Monday, February 25, 2008

Mahoney to succeed Jeffries at U.Va.


Paul G. Mahoney, a corporate law expert at the University of Virginia, will become the 11th dean of the U.Va. law school on July 1.

In announcing the appointment today, U.Va. President John T. Casteen III had high praise for both Mahoney and the retiring Dean, John C. Jeffries Jr. Succeeding Jeffries, Casteen said, “is not a task for a timid mind or spirit.”

“Mr. Mahoney’s talents, wisdom, and capacity for visionary leadership assure that one of America’s great centers of scholarly excellence will continue to thrive,” Casteen said.

Mahoney, 49, is considered a pioneer in the use of empirical methods in legal scholarship, much of it focused on securities regulation, law and economic development, corporate finance, financial derivatives and contracts.
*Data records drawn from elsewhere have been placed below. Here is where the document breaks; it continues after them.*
Lemma pool_run_listed c ops : config_ok c -> no_replacement ops -> listed (pool_run c ops).
Proof.
  intros Hc Hno.
  assert (forall ops', ops' `prefix_of` ops -> listed (pool_run c ops') /\ offered ops (pool_run c ops')) as H;
    [|by apply H].
  intros ops'. induction ops' as [|op ops' IH] using rev_ind; intros Hpre.
  { split; intros h p; simpl; by rewrite lookup_empty. }
  destruct IH as [Hl Hof]; [by eapply prefix_app_l|]. destruct (pool_run_ok c ops' Hc) as [Hok Hcfg].
  unfold pool_run in *. rewrite foldl_snoc. apply pool_step_listed; try done; [by rewrite Hcfg|].
  destruct Hpre as [k ->]. set_solver.
Qed.

(** The pooled transactions of a sender. *)
Definition pooled_of (s : Address) (m : Mempool) : gmap Hash PooledTransaction :=
  filter (fun e => p_sender (snd e) = s) (by_hash m).

Lemma listed_limit m s : pool_ok m -> listed m -> (size (pooled_of s m) <= max_per_account (mp_config m))%nat.
Proof.
  intros Hok Hl. destruct (by_sender m !! s) as [nm|] eqn:Hs.
  - transitivity (size nm); [|by eapply po_account]. unfold pooled_of.
    rewrite <- !length_map_to_list, <- (length_fmap fst), <- (length_fmap snd (map_to_list nm)). apply submseteq_length.
    apply NoDup_submseteq; [apply NoDup_fst_map_to_list|].
    intros h ([h' p] & -> & Hp)%list_elem_of_fmap. apply elem_of_map_to_list, map_lookup_filter_Some in Hp as [Hp Hps].
    simpl in Hps. destruct (Hl h' p Hp) as (nm' & Hnm & Hn). rewrite Hps, Hs in Hnm. injection Hnm as <-.
    apply list_elem_of_fmap. exists (tx_nonce (p_tx p), h'). by rewrite elem_of_map_to_list.
  - replace (pooled_of s m) with (∅ : gmap Hash PooledTransaction); [apply Nat.le_0_l|]. symmetry.
    apply map_empty. intros h. apply eq_None_not_Some. intros [p [Hp Hps]%map_lookup_filter_Some].
    simpl in Hps. destruct (Hl h p Hp) as (nm' & Hnm & _). congruence.
Qed.

(** C37 (invariant): after every sequence of additions (with their evictions),
    removals, confirmations, expiries and clearings of a new pool, each entry is
    under the hash of its transaction and pays at least the minimum price, the
    price index lists exactly the pooled transactions, every entry of the sender
    index is a pooled transaction of that sender and nonce, the nonce map of a
    sender and the pool are within their limits, and the counter is the number
    of transactions. If no two different transactions of one sender and nonce
    were offered, then also every pooled transaction is in the sender index and
    no sender has more pooled transactions than the limit per account; without
    that condition neither holds ([pool_shadows]). *)
Theorem pool_indices_sound c ops :
  config_ok c ->
  pool_ok (pool_run c ops) /\
  (no_replacement ops ->
    listed (pool_run c ops) /\ forall s, (size (pooled_of s (pool_run c ops)) <= max_per_account c)%nat).
Proof.
  intros Hc. destruct (pool_run_ok c ops Hc) as [Hok Hcfg]. split; [done|]. intros Hno.
  pose proof (pool_run_listed c ops Hc Hno) as Hl. split; [done|]. intros s.
  pose proof (listed_limit _ s Hok Hl) as Hlim. by rewrite Hcfg in Hlim.
Qed.

(** ** Selection *)

(** The pooled transactions by falling price. *)
Definition price_order (m : Mempool) : list PooledTransaction := omap (fun h => by_hash m !! h) (by_falling_price m).

Definition of_sender (s : Address) (ps : list PooledTransaction) : list PooledTransaction :=
  filter (fun p => p_sender p = s) ps.
Definition nonces (ps : list PooledTransaction) : list Z := map (fun p => tx_nonce (p_tx p)) ps.
Definition total_gas (ps : list PooledTransaction) : Z := foldr (fun p n => tx_gas_limit (p_tx p) + n) 0 ps.
Definition on_chain (lookup : NonceLookup) (s : Address) : Z := match lookup s with inl n => n | inr _ => 0 end.

Lemma total_gas_app ps qs : total_gas (ps ++ qs) = total_gas ps + total_gas qs.
Proof. induction ps as [|p ps IH]; simpl; [done|]. rewrite IH. lia. Qed.

Section selection.
Context (now max_gas : Z) (max_count : nat) (lookup : option NonceLookup) (m : Mempool).
Hypothesis (Hgas : forall h p, by_hash m !! h = Some p -> 0 <= tx_gas_limit (p_tx p) /\ max_gas + tx_gas_limit (p_tx p) < 2 ^ 64).
Hypothesis (Hmax : 0 <= max_gas).
Hypothesis (Hnonce : forall lk s, lookup = Some lk -> 0 <= on_chain lk s /\ on_chain lk s + Z.of_nat max_count < 2 ^ 64).

(** What the loop has selected so far. *)
Record sel_ok (ps : list PooledTransaction) (s : Selection) : Prop := {
  so_txs : selected s = map p_tx ps;
  so_gas : sel_gas_used s = total_gas ps;
  so_range : 0 <= total_gas ps <= max_gas;
  so_count : (length ps <= max_count)%nat;
  so_fresh : Forall (fun p => is_expired now (tx_lifetime (mp_config m)) p = false) ps;
  so_nonces lk a : lookup = Some lk ->
    nonces (of_sender a ps) = seqZ (on_chain lk a) (Z.of_nat (length (of_sender a ps))) /\
    expected_nonce lk a (sel_next_nonce s) = on_chain lk a + Z.of_nat (length (of_sender a ps));
}.

Lemma expected_insert lk a b n next :
  expected_nonce lk a (<[b := n]> next) = if decide (a = b) then n else expected_nonce lk a next.
Proof.
  unfold expected_nonce. destruct (decide (a = b)) as [->|]; [by rewrite lookup_insert_eq|].
  by rewrite lookup_insert_ne.
Qed.

(** A transaction is skipped or appended. *)
Lemma consider_ok ps s h p :
  sel_ok ps s -> (length ps < max_count)%nat -> by_hash m !! h = Some p ->
  let s' := consider now (mp_config m) max_gas lookup s p in sel_ok ps s' \/ sel_ok (ps ++ [p]) s'.
Proof.
  intros [H1 H2 H3 H4 H5 H6] Hlt Hp. destruct (Hgas h p Hp) as [Hg Hg']. unfold consider.
  assert (Hadd : u64_add (sel_gas_used s) (tx_gas_limit (p_tx p)) = total_gas (ps ++ [p])).
  { unfold u64_add. rewrite H2, total_gas_app, wrap_small; simpl; [lia|]. unfold in_u. lia. }
  rewrite Hadd. destruct (max_gas <? _) eqn:Eg; [by left|].
  destruct (is_expired _ _ p) eqn:Ee; [by left|].
  assert (Hpush : forall next,
    (forall lk a, lookup = Some lk ->
      nonces (of_sender a (ps ++ [p])) = seqZ (on_chain lk a) (Z.of_nat (length (of_sender a (ps ++ [p])))) /\
      expected_nonce lk a next = on_chain lk a + Z.of_nat (length (of_sender a (ps ++ [p])))) ->
    sel_ok (ps ++ [p]) (mkSelection (selected s ++ [p_tx p]) (total_gas (ps ++ [p])) next)).
  { intros next Hn. split; simpl; try done.
    - by rewrite H1, map_app.
    - rewrite total_gas_app in *. simpl in *. lia.
    - rewrite length_app. simpl. lia.
    - apply Forall_app. split; [done|]. by constructor. }
  destruct lookup as [lk|] eqn:El; [|right; by apply Hpush].
  destruct (H6 lk (p_sender p) eq_refl) as [Hseq Hexp]. destruct (negb _) eqn:En.
  - left. split; simpl; try done. intros lk' a Hlk. assert (lk' = lk) as -> by congruence.
    destruct (H6 lk a eq_refl) as [Ha Hb]. split; [done|].
    rewrite expected_insert. case_decide; [by subst|done].
  - right. apply Hpush. intros lk' a Hlk. assert (lk' = lk) as -> by congruence. apply negb_false_iff, Z.eqb_eq in En. rewrite expected_insert.
    unfold of_sender, nonces. rewrite filter_app, map_app, length_app.
    fold (of_sender a ps) (nonces (of_sender a ps)). destruct (H6 lk a eq_refl) as [Ha Hb].
    rewrite filter_cons, filter_nil. destruct (decide (p_sender p = a)) as [<-|Hne].
    + simpl length. rewrite Nat2Z.inj_add, seqZ_app, Ha by lia.
      split; [f_equal; simpl; by rewrite En, Hexp|].
      rewrite decide_True by done. rewrite Hexp. unfold u64_add.
      destruct (Hnonce lk (p_sender p) eq_refl) as [Hn0 Hn1].
      assert (length (of_sender (p_sender p) ps) <= length ps)%nat by apply length_filter.
      rewrite wrap_small; [lia|]. unfold in_u. lia.
    + simpl. rewrite decide_False by congruence. by rewrite !app_nil_r, !Nat.add_0_r.
Qed.

Lemma select_loop_ok hs ps s :
  sel_ok ps s -> exists qs, qs `sublist_of` omap (fun h => by_hash m !! h) hs /\
    sel_ok (ps ++ qs) (select_loop now m max_gas max_count lookup hs s).
Proof.
  revert ps s. induction hs as [|h hs IH]; intros ps s Hs; simpl.
  { exists []. rewrite app_nil_r. by split; [constructor|]. }
  case_bool_decide as Hc.
  { exists []. rewrite app_nil_r. split; [apply sublist_nil_l|done]. }
  rewrite (so_txs _ _ Hs), length_map in Hc. destruct (by_hash m !! h) as [p|] eqn:Hp; simpl; [|by apply IH].
  destruct (consider_ok ps s h p Hs) as [H|H]; [lia|done|..]; destruct (IH _ _ H) as (qs & Hq & Hok).
  - exists qs. split; [by apply sublist_cons|done].
  - exists (p :: qs). split; [by apply sublist_skip|]. by rewrite <- (assoc_L app) in Hok.
Qed.
End selection.

(** Lists through [omap] and [rev]. *)
Lemma elem_of_rev {A} (x : A) l : x ∈ rev l <-> x ∈ l.
Proof. by rewrite <- (Permutation_rev l). Qed.

Lemma omap_sorted {A C} (R : A -> A -> Prop) (Q : C -> C -> Prop) (f : A -> option C) l :
  StronglySorted R l ->
  (forall x y a b, x ∈ l -> y ∈ l -> R x y -> f x = Some a -> f y = Some b -> Q a b) -> StronglySorted Q (omap f l).
Proof.
  induction 1 as [|x l Hs IH Hf]; intros Hq; simpl; [constructor|].
  assert (Hl : StronglySorted Q (omap f l)).
  { apply IH. intros a b ? ? Ha Hb. apply (Hq a b); by right. }
  destruct (f x) as [a|] eqn:Hx; [|done]. constructor; [done|]. apply Forall_forall.
  intros b (y & Hy & Hb)%list_elem_of_omap. rewrite Forall_forall in Hf.
  apply (Hq x y); [left|by right|by apply Hf|done|done].
Qed.

Lemma omap_nodup {A C} (f : A -> option C) l :
  NoDup l -> (forall x y a, x ∈ l -> y ∈ l -> f x = Some a -> f y = Some a -> x = y) -> NoDup (omap f l).
Proof.
  induction 1 as [|x l Hx Hl IH]; intros Hf; simpl; [constructor|].
  assert (Hn : NoDup (omap f l)).
  { apply IH. intros y z a Hy Hz. apply Hf; by right. }
  destruct (f x) as [a|] eqn:Ha; [|done]. constructor; [|done].
  intros (y & Hy & Hb)%list_elem_of_omap. apply Hx. rewrite (Hf x y a); [done|left|by right|done|done].
Qed.

Lemma rev_sorted {A} (R : A -> A -> Prop) l : StronglySorted R l -> StronglySorted (flip R) (rev l).
Proof.
  induction 1 as [|x l Hs IH Hf]; simpl; [constructor|]. apply StronglySorted_app_2; [|done|by repeat constructor].
  intros y z Hy Hz. apply list_elem_of_singleton in Hz as ->. rewrite Forall_forall in Hf. apply Hf.
  by rewrite <- elem_of_rev.
Qed.

Lemma sublist_sorted {A} (R : A -> A -> Prop) l k : l `sublist_of` k -> StronglySorted R k -> StronglySorted R l.
Proof.
  induction 1 as [|x l k Hs IH|x l k Hs IH]; intros Hk; [constructor|..]; inversion Hk; subst; auto.
  constructor; [auto|]. rewrite Forall_forall in *. intros y Hy. eauto using elem_of_sublist.
Qed.

Definition entry_of (m : Mempool) (kv : (Z * Hash) * Hash) : option PooledTransaction := by_hash m !! snd (fst kv).

Lemma price_order_entries m : price_order m = omap (entry_of m) (rev (btree_entries price_le (by_price m))).
Proof.
  unfold price_order, by_falling_price. induction (rev _) as [|kv l IH]; [done|]. cbn.
  unfold entry_of at 1. by destruct (by_hash m !! _); [f_equal|].
Qed.

Lemma entry_of_spec m kv p :
  pool_ok m -> kv ∈ rev (btree_entries price_le (by_price m)) -> entry_of m kv = Some p ->
  kv = ((tx_gas_price (p_tx p), p_hash p), p_hash p).
Proof.
  intros Hok Hin Hp. destruct kv as [[g h] h']. rewrite elem_of_rev in Hin. apply btree_entries_elem, (po_price m Hok) in Hin.
  destruct Hin as (-> & q & Hq & <-). unfold entry_of in Hp. simpl in Hp. rewrite Hp in Hq. simplify_eq.
  by destruct (po_entry m Hok _ _ Hp) as (-> & _).
Qed.

(** The price order lists every pooled transaction once, by falling price. *)
Lemma price_order_spec m :
  pool_ok m ->
  NoDup (price_order m) /\ (forall p, p ∈ price_order m <-> by_hash m !! p_hash p = Some p) /\
  StronglySorted (fun p q => tx_gas_price (p_tx q) <= tx_gas_price (p_tx p)) (price_order m).
Proof.
  intros Hok. rewrite price_order_entries. split; [|split].
  - apply omap_nodup; [rewrite <- Permutation_rev; apply btree_entries_nodup|].
    intros x y p Hx Hy Hpx Hpy. by rewrite (entry_of_spec _ _ _ Hok Hx Hpx), (entry_of_spec _ _ _ Hok Hy Hpy).
  - intros p. rewrite list_elem_of_omap. split.
    + intros (kv & Hin & Hp). pose proof (entry_of_spec _ _ _ Hok Hin Hp) as ->. done.
    + intros Hp. exists ((tx_gas_price (p_tx p), p_hash p), p_hash p). split; [|done].
      rewrite elem_of_rev, btree_entries_elem. apply (po_price m Hok). eauto.
  - eapply omap_sorted; [apply rev_sorted, btree_entries_sorted; apply _|].
    intros x y p q Hx Hy Hle Hp Hq. rewrite (entry_of_spec _ _ _ Hok Hx Hp), (entry_of_spec _ _ _ Hok Hy Hq) in Hle.
    unfold flip, entries_le, price_le in Hle. simpl in Hle. lia.
Qed.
He is a graduate of the Massachusetts Institute of Technology and Yale Law School. He was a clerk for U.S. Supreme Court Justice Thurgood Marshall and practiced law with the New York firm of Sullivan & Cromwell before joining the law school faculty in 1990.

As academic associate dean from 1999 to 2004, Mahoney administered the school’s curriculum and academic policies. He is one of only five faculty members to hold the law school’s most prestigious teaching chair, the David and Mary Harrison Distinguished Professorship, and the youngest to have the title.